**DIRECTIONS:** Using the entries below, copy out all lines where "Hconf" is found.

Stored data entries
★ ★ ★ ★ ★

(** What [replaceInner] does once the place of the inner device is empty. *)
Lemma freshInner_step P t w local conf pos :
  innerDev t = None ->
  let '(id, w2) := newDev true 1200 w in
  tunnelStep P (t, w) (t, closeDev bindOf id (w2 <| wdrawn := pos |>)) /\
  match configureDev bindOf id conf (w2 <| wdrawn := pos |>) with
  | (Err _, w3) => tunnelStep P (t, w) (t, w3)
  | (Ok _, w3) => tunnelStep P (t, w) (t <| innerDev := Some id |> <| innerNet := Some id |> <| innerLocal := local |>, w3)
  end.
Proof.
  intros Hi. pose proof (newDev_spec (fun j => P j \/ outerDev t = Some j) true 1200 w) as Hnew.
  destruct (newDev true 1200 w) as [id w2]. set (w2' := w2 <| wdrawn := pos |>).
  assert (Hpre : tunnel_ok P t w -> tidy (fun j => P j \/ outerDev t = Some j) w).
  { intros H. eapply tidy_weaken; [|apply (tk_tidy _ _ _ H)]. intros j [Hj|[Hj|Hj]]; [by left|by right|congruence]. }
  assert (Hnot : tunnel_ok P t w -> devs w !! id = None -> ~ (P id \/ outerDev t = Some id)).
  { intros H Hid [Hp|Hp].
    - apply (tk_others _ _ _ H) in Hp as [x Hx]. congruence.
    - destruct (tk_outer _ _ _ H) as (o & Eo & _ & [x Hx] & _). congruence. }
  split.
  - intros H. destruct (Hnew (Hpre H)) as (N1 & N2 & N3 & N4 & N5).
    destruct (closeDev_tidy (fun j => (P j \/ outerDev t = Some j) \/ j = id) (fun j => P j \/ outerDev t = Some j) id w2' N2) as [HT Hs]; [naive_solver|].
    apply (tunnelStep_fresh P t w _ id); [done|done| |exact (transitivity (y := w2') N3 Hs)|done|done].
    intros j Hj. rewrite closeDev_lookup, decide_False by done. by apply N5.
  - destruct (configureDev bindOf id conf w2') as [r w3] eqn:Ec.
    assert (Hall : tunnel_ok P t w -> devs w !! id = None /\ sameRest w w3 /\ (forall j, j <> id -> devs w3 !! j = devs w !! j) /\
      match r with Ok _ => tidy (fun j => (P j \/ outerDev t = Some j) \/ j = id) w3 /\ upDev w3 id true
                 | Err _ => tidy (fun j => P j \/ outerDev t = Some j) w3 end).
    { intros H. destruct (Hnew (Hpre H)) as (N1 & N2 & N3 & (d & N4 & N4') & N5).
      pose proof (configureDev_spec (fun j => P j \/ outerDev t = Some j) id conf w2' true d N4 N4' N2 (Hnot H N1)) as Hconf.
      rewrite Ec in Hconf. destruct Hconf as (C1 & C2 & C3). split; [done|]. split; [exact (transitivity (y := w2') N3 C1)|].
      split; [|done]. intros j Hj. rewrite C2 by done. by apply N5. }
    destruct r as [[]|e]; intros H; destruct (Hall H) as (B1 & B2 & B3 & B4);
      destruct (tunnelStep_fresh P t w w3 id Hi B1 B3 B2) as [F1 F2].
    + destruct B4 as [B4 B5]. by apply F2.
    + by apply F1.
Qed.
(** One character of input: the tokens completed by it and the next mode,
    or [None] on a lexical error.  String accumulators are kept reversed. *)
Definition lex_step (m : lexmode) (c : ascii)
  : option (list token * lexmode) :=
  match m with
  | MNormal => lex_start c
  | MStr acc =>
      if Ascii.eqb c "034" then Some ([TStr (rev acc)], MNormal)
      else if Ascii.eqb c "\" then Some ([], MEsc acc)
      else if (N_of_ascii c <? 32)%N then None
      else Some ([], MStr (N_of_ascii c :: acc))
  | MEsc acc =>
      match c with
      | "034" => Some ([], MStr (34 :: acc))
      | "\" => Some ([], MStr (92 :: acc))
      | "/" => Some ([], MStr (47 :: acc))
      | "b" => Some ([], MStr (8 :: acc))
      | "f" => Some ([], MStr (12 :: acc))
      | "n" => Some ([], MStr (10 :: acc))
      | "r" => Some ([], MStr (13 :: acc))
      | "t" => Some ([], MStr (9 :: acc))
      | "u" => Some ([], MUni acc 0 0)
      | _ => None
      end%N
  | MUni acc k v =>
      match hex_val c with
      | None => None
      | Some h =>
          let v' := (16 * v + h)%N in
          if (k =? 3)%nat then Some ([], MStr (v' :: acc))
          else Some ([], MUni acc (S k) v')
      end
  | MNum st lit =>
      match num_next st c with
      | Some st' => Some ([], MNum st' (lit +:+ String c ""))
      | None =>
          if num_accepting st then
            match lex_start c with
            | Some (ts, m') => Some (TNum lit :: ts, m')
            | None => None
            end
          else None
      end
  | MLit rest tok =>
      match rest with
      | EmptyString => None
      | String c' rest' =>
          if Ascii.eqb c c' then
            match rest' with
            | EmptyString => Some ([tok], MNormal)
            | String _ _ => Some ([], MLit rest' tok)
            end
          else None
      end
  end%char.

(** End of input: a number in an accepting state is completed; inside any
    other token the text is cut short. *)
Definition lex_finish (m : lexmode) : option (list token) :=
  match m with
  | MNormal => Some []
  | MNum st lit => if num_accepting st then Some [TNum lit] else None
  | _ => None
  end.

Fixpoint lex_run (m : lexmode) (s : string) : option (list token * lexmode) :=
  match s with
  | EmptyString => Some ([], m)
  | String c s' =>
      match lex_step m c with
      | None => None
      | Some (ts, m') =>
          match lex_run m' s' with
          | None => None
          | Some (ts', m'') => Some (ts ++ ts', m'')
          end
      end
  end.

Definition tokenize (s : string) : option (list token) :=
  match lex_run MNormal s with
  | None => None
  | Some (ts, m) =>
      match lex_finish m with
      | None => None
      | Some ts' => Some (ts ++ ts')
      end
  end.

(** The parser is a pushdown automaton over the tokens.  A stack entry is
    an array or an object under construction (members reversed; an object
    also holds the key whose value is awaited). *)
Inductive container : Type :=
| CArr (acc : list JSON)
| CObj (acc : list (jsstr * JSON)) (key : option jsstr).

★ ★ ★ ★ ★

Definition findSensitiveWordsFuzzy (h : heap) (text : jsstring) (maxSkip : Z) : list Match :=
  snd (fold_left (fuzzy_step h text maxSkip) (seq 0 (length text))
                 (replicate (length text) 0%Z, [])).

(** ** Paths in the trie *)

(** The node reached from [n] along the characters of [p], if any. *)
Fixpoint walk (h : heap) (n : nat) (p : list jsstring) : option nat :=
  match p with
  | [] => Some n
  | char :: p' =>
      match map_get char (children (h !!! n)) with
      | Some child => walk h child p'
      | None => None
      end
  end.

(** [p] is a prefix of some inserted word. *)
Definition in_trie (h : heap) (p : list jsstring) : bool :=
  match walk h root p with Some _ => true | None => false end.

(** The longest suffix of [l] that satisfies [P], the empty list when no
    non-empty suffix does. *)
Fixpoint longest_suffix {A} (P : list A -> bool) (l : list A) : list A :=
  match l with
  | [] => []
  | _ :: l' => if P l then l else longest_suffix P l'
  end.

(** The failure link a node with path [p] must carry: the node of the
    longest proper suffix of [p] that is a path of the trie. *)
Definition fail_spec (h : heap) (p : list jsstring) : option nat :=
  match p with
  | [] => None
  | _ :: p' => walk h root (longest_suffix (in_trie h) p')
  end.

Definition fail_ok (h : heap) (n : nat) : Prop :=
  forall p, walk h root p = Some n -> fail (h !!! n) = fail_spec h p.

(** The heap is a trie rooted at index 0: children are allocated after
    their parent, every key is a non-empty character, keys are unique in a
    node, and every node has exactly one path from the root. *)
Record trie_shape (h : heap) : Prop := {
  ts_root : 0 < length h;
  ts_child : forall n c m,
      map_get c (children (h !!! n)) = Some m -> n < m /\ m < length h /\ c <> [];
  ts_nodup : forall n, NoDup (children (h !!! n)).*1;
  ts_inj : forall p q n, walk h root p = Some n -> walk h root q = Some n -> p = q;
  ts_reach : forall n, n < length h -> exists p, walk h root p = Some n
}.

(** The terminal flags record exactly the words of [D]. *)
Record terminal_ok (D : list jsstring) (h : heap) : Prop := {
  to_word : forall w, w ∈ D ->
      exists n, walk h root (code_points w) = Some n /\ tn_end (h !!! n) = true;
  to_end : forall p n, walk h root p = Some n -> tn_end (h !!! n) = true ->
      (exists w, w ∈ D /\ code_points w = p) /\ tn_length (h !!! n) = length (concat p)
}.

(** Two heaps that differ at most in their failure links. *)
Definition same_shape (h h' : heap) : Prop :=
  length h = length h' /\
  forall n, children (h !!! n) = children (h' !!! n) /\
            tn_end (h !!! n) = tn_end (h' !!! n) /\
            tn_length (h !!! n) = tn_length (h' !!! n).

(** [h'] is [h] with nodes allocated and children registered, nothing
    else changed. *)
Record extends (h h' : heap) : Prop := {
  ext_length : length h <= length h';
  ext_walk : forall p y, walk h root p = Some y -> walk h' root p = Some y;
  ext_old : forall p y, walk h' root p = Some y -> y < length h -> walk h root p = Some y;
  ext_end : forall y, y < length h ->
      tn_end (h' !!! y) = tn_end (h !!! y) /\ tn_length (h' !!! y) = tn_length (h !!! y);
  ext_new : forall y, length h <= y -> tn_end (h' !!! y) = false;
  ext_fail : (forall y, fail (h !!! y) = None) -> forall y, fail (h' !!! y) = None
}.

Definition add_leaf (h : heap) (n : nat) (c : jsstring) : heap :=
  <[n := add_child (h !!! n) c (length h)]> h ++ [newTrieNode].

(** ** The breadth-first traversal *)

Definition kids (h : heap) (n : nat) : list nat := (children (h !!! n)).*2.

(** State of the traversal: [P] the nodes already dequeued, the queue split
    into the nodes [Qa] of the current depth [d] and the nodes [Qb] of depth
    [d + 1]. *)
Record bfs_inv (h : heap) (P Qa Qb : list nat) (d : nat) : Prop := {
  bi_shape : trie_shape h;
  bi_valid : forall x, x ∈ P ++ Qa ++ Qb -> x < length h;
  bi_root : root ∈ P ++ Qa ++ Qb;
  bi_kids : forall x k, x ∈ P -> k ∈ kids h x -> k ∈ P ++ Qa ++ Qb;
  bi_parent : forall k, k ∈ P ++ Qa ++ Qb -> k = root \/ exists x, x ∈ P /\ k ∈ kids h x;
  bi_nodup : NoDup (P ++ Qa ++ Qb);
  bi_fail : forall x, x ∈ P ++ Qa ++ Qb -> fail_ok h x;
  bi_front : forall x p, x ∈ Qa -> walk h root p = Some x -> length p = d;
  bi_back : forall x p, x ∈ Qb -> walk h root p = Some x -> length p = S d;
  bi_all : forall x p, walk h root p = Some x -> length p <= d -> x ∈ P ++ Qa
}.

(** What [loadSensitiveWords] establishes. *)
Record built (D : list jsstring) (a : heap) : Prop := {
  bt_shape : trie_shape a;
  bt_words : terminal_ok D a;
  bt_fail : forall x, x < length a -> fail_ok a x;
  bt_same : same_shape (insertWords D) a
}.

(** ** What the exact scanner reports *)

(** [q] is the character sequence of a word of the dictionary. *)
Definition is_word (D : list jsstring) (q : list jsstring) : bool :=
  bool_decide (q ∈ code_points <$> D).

★ ★ ★ ★ ★

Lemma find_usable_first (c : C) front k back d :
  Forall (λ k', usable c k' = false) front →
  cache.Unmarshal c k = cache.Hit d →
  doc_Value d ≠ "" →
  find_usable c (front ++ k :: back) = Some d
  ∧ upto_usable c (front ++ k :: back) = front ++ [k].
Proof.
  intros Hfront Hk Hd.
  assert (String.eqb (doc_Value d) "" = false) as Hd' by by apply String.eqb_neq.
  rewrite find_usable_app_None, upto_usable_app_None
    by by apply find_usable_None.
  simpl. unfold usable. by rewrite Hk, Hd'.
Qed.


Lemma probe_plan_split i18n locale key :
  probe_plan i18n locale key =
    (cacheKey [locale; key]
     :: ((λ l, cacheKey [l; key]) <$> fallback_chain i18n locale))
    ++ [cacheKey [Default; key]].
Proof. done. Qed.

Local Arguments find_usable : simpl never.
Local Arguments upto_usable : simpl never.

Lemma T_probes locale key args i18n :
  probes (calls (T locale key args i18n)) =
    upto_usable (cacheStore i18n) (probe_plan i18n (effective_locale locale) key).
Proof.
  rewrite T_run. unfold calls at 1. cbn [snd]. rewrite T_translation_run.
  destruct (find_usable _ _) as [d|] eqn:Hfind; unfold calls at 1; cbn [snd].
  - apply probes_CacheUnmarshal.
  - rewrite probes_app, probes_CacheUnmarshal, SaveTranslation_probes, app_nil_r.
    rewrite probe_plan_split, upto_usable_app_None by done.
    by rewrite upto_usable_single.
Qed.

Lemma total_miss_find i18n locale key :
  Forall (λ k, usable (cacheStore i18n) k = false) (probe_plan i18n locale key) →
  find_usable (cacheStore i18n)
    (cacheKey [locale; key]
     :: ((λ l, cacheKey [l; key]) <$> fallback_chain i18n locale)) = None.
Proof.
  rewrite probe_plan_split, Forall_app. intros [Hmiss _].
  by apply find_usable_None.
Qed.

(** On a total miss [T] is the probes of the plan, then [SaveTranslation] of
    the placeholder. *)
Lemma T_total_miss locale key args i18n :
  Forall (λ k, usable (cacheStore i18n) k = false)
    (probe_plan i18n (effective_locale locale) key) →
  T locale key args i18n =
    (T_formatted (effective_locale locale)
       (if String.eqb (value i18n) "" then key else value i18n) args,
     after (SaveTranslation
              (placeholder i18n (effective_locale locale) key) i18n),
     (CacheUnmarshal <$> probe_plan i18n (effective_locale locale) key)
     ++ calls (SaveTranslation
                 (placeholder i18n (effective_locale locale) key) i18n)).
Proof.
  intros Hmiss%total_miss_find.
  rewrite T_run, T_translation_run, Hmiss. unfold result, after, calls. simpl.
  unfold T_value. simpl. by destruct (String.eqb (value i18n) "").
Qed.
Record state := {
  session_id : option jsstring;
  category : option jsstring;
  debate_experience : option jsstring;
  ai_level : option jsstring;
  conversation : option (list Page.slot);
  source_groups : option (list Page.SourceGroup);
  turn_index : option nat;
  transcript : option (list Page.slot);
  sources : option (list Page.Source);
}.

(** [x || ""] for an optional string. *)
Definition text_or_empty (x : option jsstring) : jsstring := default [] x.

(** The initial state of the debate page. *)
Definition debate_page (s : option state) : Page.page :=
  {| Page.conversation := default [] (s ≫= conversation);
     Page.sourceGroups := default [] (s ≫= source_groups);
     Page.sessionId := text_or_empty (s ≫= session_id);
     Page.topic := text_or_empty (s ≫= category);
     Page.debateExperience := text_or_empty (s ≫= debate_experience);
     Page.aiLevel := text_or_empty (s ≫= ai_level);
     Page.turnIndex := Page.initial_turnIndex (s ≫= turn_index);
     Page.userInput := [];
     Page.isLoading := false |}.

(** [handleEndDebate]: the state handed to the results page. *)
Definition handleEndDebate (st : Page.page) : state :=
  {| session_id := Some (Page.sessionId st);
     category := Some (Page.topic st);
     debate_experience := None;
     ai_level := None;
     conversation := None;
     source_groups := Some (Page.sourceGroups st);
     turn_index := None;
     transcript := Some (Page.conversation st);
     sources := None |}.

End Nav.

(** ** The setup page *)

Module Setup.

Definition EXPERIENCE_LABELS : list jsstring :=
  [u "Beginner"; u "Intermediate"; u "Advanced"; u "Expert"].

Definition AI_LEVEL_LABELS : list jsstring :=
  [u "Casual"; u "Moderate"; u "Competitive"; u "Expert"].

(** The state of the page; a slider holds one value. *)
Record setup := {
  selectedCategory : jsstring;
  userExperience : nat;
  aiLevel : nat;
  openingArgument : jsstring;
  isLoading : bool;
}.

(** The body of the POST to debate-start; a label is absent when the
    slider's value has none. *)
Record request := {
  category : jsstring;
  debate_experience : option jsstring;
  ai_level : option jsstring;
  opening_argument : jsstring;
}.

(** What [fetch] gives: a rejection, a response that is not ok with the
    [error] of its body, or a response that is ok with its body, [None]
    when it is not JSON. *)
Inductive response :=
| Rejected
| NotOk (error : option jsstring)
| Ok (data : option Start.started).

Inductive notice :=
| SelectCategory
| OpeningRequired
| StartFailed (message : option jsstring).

★ ★ ★ ★ ★

**SOLVED EXERCISE:**
      pose proof (configureDev_spec (fun j => P j \/ outerDev t = Some j) id conf w2' true d N4 N4' N2 (Hnot H N1)) as Hconf.
      rewrite Ec in Hconf. destruct Hconf as (C1 & C2 & C3). split; [done|]. split; [exact (transitivity (y := w2') N3 C1)|].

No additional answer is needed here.